Scene Of The Crime: The Labour Party met for its annual conference in the Christchurch Town Hall in August 1985. It was there that the internal party debate over GST would be won or lost. When all the cards and ballot papers had been counted it was clear that while a majority of the party wasn't yet willing to vote with the Left - it was willing to vote for them.
It was supposed to be a book about the birth of the
NewLabour Party, but somewhere along the way it became the story of what led me
into, and out of, the old Labour Party. In hopes of providing future political
studies students with a glimpse of what it was like to be a left-wing Labour
activist in the days of David Lange and Roger Douglas, I am publishing The Journey on Bowalley Road as a series of occasional postings. L.P. Hartley
wrote: “The past is a foreign country, they do things differently there.” May
these memoirs, written in 1989, serve, however poorly, as my personal passport.
Friday, 30 August 1985
WE HAVE BEEN SUMMONED. Mike Hanifin and I join Rob Campbell,
Peter Willis, Jack Cunningham and the other delegates from unions affiliated to
the Distribution Workers Federation in a tiny, smoke-filled, chamber deep in
the heart of the Christchurch Town Hall. A deal is about to be done.
Campbell and Rex Jones, Secretary of the Engineers Union,
have a proposition to put to us concerning Remit 56. It is our own remit, the
Sunday Morning Club's. I remember distinctly writing the words that morning
back in Adams House:
That this Conference
register its strong objections to the present arbitrary nature of economic
policy formation and calls for a return to the principle of the widest possible
consultation and discussion within the NZLP prior to the formulation and
implementation of economic policy.
“We simply don’t have the numbers out there,” Campbell says
flatly, “we won’t win.” His argument is brutally simple. If you can’t win a
vote, the best you can hope for is not to be seen to lose. “Rex and I will run
the arguments on an amended version of Remit 56. Remit 62A will be lost.”

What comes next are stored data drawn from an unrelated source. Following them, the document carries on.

(* ===== verification/LocalTransferTheorems.v ===== *)
(** What [transfer_tensor_local] promises when it returns: no worker is left, and the
    receiver took as many bytes as were to be sent.  And what it does not: when the receiver
    is not ready in time, or the counters cannot be read, its process is left running. *)

From Stdlib Require Import SpecFloat.
From S2P Require Import Prelude Bytes Json.
From S2P Require Import Verbs Stream Transport.
From S2P Require Import BenchText Bench BenchWorkers BenchTheorems LocalTransfer.
#[local] Open Scope Z_scope.

(** * Relations kept by the sending side *)

(** A relation that every socket call of the sending side keeps. *)
Class DeviceRel {W} `{!FlowDevice W} (R : relation W) := {
  dr_preorder :: PreOrder R;
  dr_affinity c : along R (fd_set_affinity c);
  dr_socket f : along R (fd_socket f);
  dr_close s : along R (tell (fd_close s));
  dr_setsockopt s o v : along R (fd_setsockopt s o v);
  dr_settimeout s t : along R (tell (fd_settimeout s t));
  dr_bind s a : along R (fd_bind s a);
  dr_connect s a : along R (fd_connect s a);
  dr_sendall s b : along R (fd_sendall s b);
  dr_tcp_info s w r w' : fd_tcp_info s w = Some (r, w') → R w w';
  dr_barrier t : along R (fd_barrier t);
  dr_go : along R (tell fd_go);
  dr_perf w : R w (fd_perf_counter_ns w).2;
}.

Create HintDb sending discriminated.
#[export] Hint Resolve dr_affinity dr_socket dr_close dr_setsockopt dr_settimeout dr_bind dr_connect
  dr_sendall dr_barrier dr_go : sending.

Ltac send_step :=
  match goal with
  | |- along _ (let '(_, _) := ?p in _) => destruct p
  | |- along _ (_ ≫= _) => apply along_bind; [apply _|..]
  | |- along _ (try_except _ _) => apply along_try; [apply _|..]
  | |- along _ (try_finally _ _) => apply along_finally; [apply _|..]
  | |- along _ (for_each _ _) => apply along_for_each; [apply _|..]
  | |- along _ (mret _) => apply along_ret, _
  | |- along _ (raise _) => apply along_raise, _
  | |- along _ (lift _) => apply along_lift, _
  | |- along _ (guard_raise _ _) => apply along_guard, _
  | |- _ => solve [auto 3 with sending nocore typeclass_instances]
  | |- along _ _ => case_match
  end.
Ltac sends := repeat (intros; send_step).

Section Sending.
Context {W : Type} `{!FlowDevice W} (R : relation W) `{!DeviceRel R}.

Lemma perf_along : along R perf_counter_ns.
Proof using DeviceRel0.
  intros w. unfold perf_counter_ns. pose proof (dr_perf w). by destruct (fd_perf_counter_ns w).
Qed.
Lemma retransmits_along s : along R (_total_retransmits s).
Proof using DeviceRel0.
  intros w. unfold _total_retransmits. destruct (fd_tcp_info s w) as [[[info|e] w']|] eqn:E; cbn.
  - apply dr_tcp_info in E. by destruct (_ <? _).
  - by apply dr_tcp_info in E.
  - reflexivity.
Qed.
#[local] Hint Resolve perf_along retransmits_along : sending.

Lemma set_affinity_along c : along R (_set_affinity c).
Proof using DeviceRel0. unfold _set_affinity. sends. Qed.
#[local] Hint Resolve set_affinity_along : sending.
Lemma send_span_along f s v c p e : along R (send_span f s v c p e).
Proof using DeviceRel0. revert p. induction f as [|f IH]; intros p; cbn [send_span]; sends; done. Qed.
#[local] Hint Resolve send_span_along : sending.
Lemma send_range_along t s v o e : along R (send_range t s v o e).
Proof using DeviceRel0. apply send_span_along. Qed.
Lemma start_flow_along t s p : along R (start_flow t s p).
Proof using DeviceRel0. unfold start_flow, _bind_device. sends. Qed.
Lemma send_header_along s h : along R (send_header s h).
Proof using DeviceRel0. unfold send_header. sends. Qed.
#[local] Hint Resolve send_range_along start_flow_along send_header_along : sending.
Lemma send_flow_along t v i f o e n : along R (_send_flow t v i f o e n).
Proof using DeviceRel0. unfold _send_flow, with_socket. sends. Qed.
#[local] Hint Resolve send_flow_along : sending.
Lemma send_flows_along t v i n f l : along R (send_flows t v i n f l).
Proof using DeviceRel0. revert f. induction l as [|[o e] l IH]; intros f; cbn [send_flows]; sends; done. Qed.
#[local] Hint Resolve send_flows_along : sending.

(** The same of the senders that share a counter. *)
Definition tasks_rel : relation (Tasks W) := λ s s', R (tk_world s) (tk_world s').
#[local] Instance tasks_rel_preorder : PreOrder tasks_rel.
Proof using DeviceRel0.
  split; [intros s; unfold tasks_rel; reflexivity|].
  intros a b c H1 H2. unfold tasks_rel in *. by etransitivity.
Qed.
Lemma on_tasks_along {A} (m : M W A) : along R m → along tasks_rel (on_tasks m).
Proof using. intros Hm s. unfold on_tasks, tasks_rel. specialize (Hm (tk_world s)). by destruct (m (tk_world s)). Qed.
Lemma take_task_along : along tasks_rel take_task.
Proof using DeviceRel0. intros s. unfold tasks_rel. cbn. reflexivity. Qed.
#[local] Hint Resolve on_tasks_along take_task_along : sending.

Lemma send_task_along t s v i f k : along R (send_task t s v i f k).
Proof using DeviceRel0. unfold send_task. sends. Qed.
#[local] Hint Resolve send_task_along : sending.
Lemma dynamic_loop_along n t s v i f c b : along tasks_rel (dynamic_loop n t s v i f c b).
Proof using DeviceRel0.
  revert b. induction n as [|n IH]; intros b; cbn [dynamic_loop]; unfold dynamic_round; sends; done.
Qed.
#[local] Hint Resolve dynamic_loop_along : sending.
Lemma send_dynamic_along n t v i f c : along tasks_rel (_send_dynamic_flow n t v i f c).
Proof using DeviceRel0. unfold _send_dynamic_flow. sends. Qed.
#[local] Hint Resolve send_dynamic_along : sending.
Lemma send_workers_along n t v i c l : along tasks_rel (send_workers n t v i c l).
Proof using DeviceRel0. induction l as [|f l IH]; cbn [send_workers]; sends; done. Qed.

Lemma send_along t x i n : along R (send t x i n).
Proof using DeviceRel0.
  unfold send, _send_processes. apply along_bind; [apply _|sends|]. intros b. apply along_bind; [apply _|sends|].
  intros _. case_match; [|sends]. apply along_bind; [apply _|sends|]. intros t0.
  apply along_bind; [apply _| |intros; sends]. intros w.
  match goal with |- context [send_workers ?n ?t ?v ?i ?c ?l ?s] =>
    pose proof (send_workers_along n t v i c l s) as Hs; by destruct (send_workers n t v i c l s) end.
Qed.
End Sending.

(** * Workers *)

(** [receiving] are the receivers that were started and have not ended.  A worker that
    was joined without a timeout, or is seen not to be alive, has ended. *)
Class TransferLaws (W : Type) `{!TransferHost W} := {
  receiving : W → gset nat;
  law_start m r d n w :
    (th_start m r d n w).1 ∉ receiving w ∧
    receiving (th_start m r d n w).2 ⊆ {[(th_start m r d n w).1]} ∪ receiving w;
  law_ready t w : receiving (th_ready t w).2 ⊆ receiving w;
  law_report p w : receiving (th_report p w).2 ⊆ receiving w;
  law_join p t w : receiving (th_join p t w) ⊆ receiving w;
  law_alive p w : receiving (th_alive p w).2 ⊆
    if (th_alive p w).1 then receiving w else receiving w ∖ {[p]};
}.

Definition no_more {W} `{!TransferHost W} `{!TransferLaws W} : relation W :=
  λ w w', receiving w' ⊆ receiving w.
#[export] Instance no_more_preorder {W} `{!TransferHost W} `{!TransferLaws W} : PreOrder (no_more (W := W)).
Proof. split; [intros w; by unfold no_more|]. intros a b c H1 H2. unfold no_more in *. set_solver. Qed.

Section Local.
Context `{!BenchText} {W : Type} `{!BenchHost W} `{!FlowDevice W} `{!TransferHost W} `{!TransferLaws W}
  `{!HostRel (no_more (W := W))} `{!DeviceRel (no_more (W := W))}.
Implicit Types (w : W).

(** The workers are at most [R]. *)
Definition left_over (R : gset nat) w : Prop := receiving w ⊆ R.

Lemma wp_left {A} (m : M W A) (Q : A → W → Prop) (E : exn → W → Prop) R w :
  along no_more m → left_over R w →
  (∀ a w', left_over R w' → Q a w') → (∀ e w', E e w') → wp m Q E w.
Proof using HostRel0 DeviceRel0.
  intros Hm Hw HQ HE. eapply wp_mono; [by apply (wp_along no_more)|..].
  - intros a w' Hr. apply HQ. unfold left_over, no_more in *. set_solver.
  - intros e w' _. apply HE.
Qed.

Lemma wp_host {A} (f : W → A * W) (Q : A → W → Prop) E w :
  (∀ a w', f w = (a, w') → Q a w') → wp (host f) Q E w.
Proof using. intros HQ. unfold wp, host. destruct (f w) as [a w'] eqn:Hf. by apply HQ. Qed.

Lemma counters_along v s r : along no_more (counters v s r).
Proof using HostRel0. unfold counters. hosted. Qed.

(** What [send] returns is the size of all rounds. *)
Lemma wp_send_nbytes t x i n b w :
  _tensor_buffer x false = Ok b →
  wp (send t x i n) (λ r _, sr_nbytes r = Z.of_nat (length (tb_bytes b)) * n) (λ _ _, True) w.
Proof using.
  intros Hb. unfold send. rewrite Hb. apply wp_bind, wp_lift, wp_bind, wp_guard_raise.
  destruct (n <=? 0); [done|]. case_match.
  - unfold _send_processes. apply wp_bind. eapply wp_mono; [apply wp_trivial| |done]. intros t0 w1 _.
    apply wp_bind. eapply wp_mono; [apply wp_trivial| |done]. intros ms w2 _. apply wp_bind.
    eapply wp_mono; [apply wp_trivial| |done]. intros t1 w3 _. apply wp_lift. unfold send_summary.
    repeat (case_match; try done). by simplify_eq.
  - apply wp_bind, wp_lift. destruct (_partitions _ _); [|done]. apply wp_bind.
    eapply wp_mono; [apply wp_trivial| |done]. intros ? w1 _. apply wp_bind.
    eapply wp_mono; [apply wp_trivial| |done]. intros t1 w2 _. apply wp_bind.
    eapply wp_mono; [apply wp_trivial| |done]. intros fs w3 _. apply wp_bind.
    eapply wp_mono; [apply wp_trivial| |done]. intros t2 w4 _. by apply wp_ret.
Qed.

Lemma wp_send_and_join a mode p s x i b R w :
  _tensor_buffer x false = Ok b → left_over ({[p]} ∪ R) w →
  wp (send_and_join a mode p s x i)
    (λ r w', left_over R w' ∧ sr_nbytes r.1 = Z.of_nat (length (tb_bytes b)) * t_iterations a ∧
       rr_nbytes r.2 = sr_nbytes r.1) (λ _ _, True) w.
Proof using HostRel0 DeviceRel0.
  intros Hb Hw. unfold send_and_join. apply wp_bind, wp_try_finally.
  eapply wp_mono; [apply wp_conj; [apply (wp_along no_more), send_along; exact _|by apply wp_send_nbytes]|..]; cbv beta.
  2: { done. }
  intros r w1 [H1 Hn]. unfold tell_host. apply wp_modify. cbv beta.
  assert (H2 : left_over ({[p]} ∪ R) (th_join p (Some (t_timeout a)) w1)).
  { pose proof (law_join p (Some (t_timeout a)) w1). unfold left_over, no_more in *. set_solver. }
  set (w2 := th_join p _ w1) in *. clearbody w2. apply wp_bind. unfold wp at 1, host.
  pose proof (law_alive p w2) as Ha. destruct (th_alive p w2) as [alive w3]. cbn in Ha. destruct alive.
  { apply wp_bind. eapply wp_mono; [apply wp_trivial|..]; done. }
  apply wp_bind. unfold wp at 1, host. pose proof (law_report p w3) as Hr.
  destruct (th_report p w3) as [o w4]. cbn in Hr. apply wp_bind, wp_lift.
  destruct (outcome mode o) as [[received|]|e]; [|done|done]. apply wp_bind, wp_guard_raise.
  destruct (rr_nbytes received =? sr_nbytes r) eqn:E; cbn; [|done].
  split_and!; [|exact Hn|lia]. unfold left_over in *. set_solver.
Qed.

Lemma transfer_checks_buffer source destination n m e mode :
  transfer_checks source destination n m e = Ok mode →
  ∃ b, _tensor_buffer source false = Ok b.
Proof using. unfold transfer_checks. destruct (_tensor_buffer source false) as [b|]; [eauto|done]. Qed.

(** When it returns, no worker is left that it started, and the receiver reported every
    byte of every round. *)
Theorem local_transfer_returns a source destination i w :
  wp (transfer_tensor_local a source destination i)
    (λ r w', receiving w' ⊆ receiving w ∧
       ∃ b, _tensor_buffer source false = Ok b ∧
         lt_nbytes r = Z.of_nat (length (tb_bytes b)) * t_iterations a)
    (λ _ _, True) w.
Proof using HostRel0 DeviceRel0.
  unfold transfer_tensor_local. set (R := receiving w). assert (Hw : left_over R w) by (unfold left_over; done).
  apply wp_bind, wp_lift. destruct (transfer_checks _ _ _ _ _) as [mode|] eqn:Hm; [|done].
  destruct (transfer_checks_buffer _ _ _ _ _ _ Hm) as [b Hb].
  apply wp_bind. eapply (wp_left _ _ _ R); [hosted|done| |done]. intros es w1 H1.
  apply wp_bind, wp_lift. destruct (two es) as [[se re]|]; [|done].
  apply wp_bind. eapply (wp_left _ _ _ R); [hosted|done| |done]. intros cpus w2 H2.
  apply wp_bind, wp_lift. destruct (transfer_ends _ _ _ _ _) as [[s r]|]; [|done].
  apply wp_bind, wp_host. intros p w3 Hs.
  destruct (law_start mode r destination (t_iterations a) w2) as [_ H3]. rewrite Hs in H3. cbn in H3.
  apply wp_bind, wp_host. intros ready w4 Hr. pose proof (law_ready (t_timeout a) w3) as H4.
  rewrite Hr in H4. cbn in H4. apply wp_bind, wp_guard_raise. destruct (negb ready); [done|].
  apply wp_bind, wp_host. intros o w5 Ho. pose proof (law_report p w4) as H5'. rewrite Ho in H5'.
  cbn in H5'. assert (H5 : left_over ({[p]} ∪ R) w5) by (unfold left_over in *; set_solver).
  clear H3 H4 H5'.
  apply wp_bind. eapply (wp_left _ _ _ ({[p]} ∪ R)); [destruct o; hosted|done| |done]. intros _ w6 H6.
  apply wp_bind. eapply (wp_left _ _ _ ({[p]} ∪ R)); [apply counters_along|done| |done]. intros before w7 H7.
  apply wp_bind. eapply (wp_left _ _ _ ({[p]} ∪ R)); [hosted|done| |done]. intros t0 w8 H8.
  apply wp_bind. eapply wp_mono; [by apply (wp_send_and_join _ _ _ _ _ _ b R)| |done].
  intros [sr rr] w9 (H9 & Hn & Hrr). cbn [fst snd] in Hn, Hrr.
  apply wp_bind. eapply (wp_left _ _ _ R); [hosted|done| |done]. intros t1 w10 H10.
  apply wp_bind. eapply (wp_left _ _ _ R); [apply counters_along|done| |done]. intros after w11 H11.
  apply wp_bind, wp_lift. destruct (path_verdict _ _ _) as [v|] eqn:Hv; [|done]. apply wp_ret. cbn.
  split; [done|]. by exists b.
Qed.
End Local.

Remit 62A states simply: “That the proposed Goods &
Services Tax not be implemented.”
* *
* * *
Mike and I emerge from the close atmosphere of the chamber
and into the wide foyer that circles the auditorium. John Stewart, former
Values Party worker and now one of the Labour Party Conference organisers,
waylays us. Looking us up and down with a shrewd eye, he laughs: “You two look
like you could use a drink!” In no time we are seated in a room behind the
stage. Faintly, the PA system can be heard relaying the earnest speeches of the
delegates.
Life Saver: Former Values Party Organiser, turned Labour Party activist, John Stewart.
“What did you make of Margaret’s speech?” Someone asks. “I
wasn’t sure what she meant by all those references to Right Wing
Fundamentalists,” says another. “I mean who are they? Where are they?”
“That’s easy,” Stewart begins to laugh in a high-pitched,
wheezing sort of way. “They’re all in the Cabinet!”
Saturday, 31 August 1985
I AM FEELING SULLIED. The night before, in the house bar of
Lattimer Lodge, I dutifully relayed Campbell’s diagnosis of the conference to
the Otago delegation. Our remit, like all remits to Labour Party conferences,
could only have raised a brief ripple in the seamless surface of the
Government’s complacency. Nevertheless, it was one of those initiatives that
Wilson, Douglas and Caygill had been unable to turn back at the regional
conference, and we were proud of it. Now I was telling them that the union
bosses were planning to amend it. Worse still, I was imparting the bleak news
that the affiliates would not be backing Remit 62A. Their eyes spoke of
bitterness and disillusionment. Silently, they turned away.
I tried to reassure myself with the thought that Campbell
and Jones were experienced politicians, much more accomplished than I was a
reading the mood of Labour Party conferences. After all, wasn’t politics the
art of the possible? Campbell and Jones were forceful speakers: in moving and
seconding the amendment they would put the Government on notice that the trade
unions would accept no more deviations like GST.
The Heavy Brigade: Union boss, Rob Campbell, kept the Left's "arses intact".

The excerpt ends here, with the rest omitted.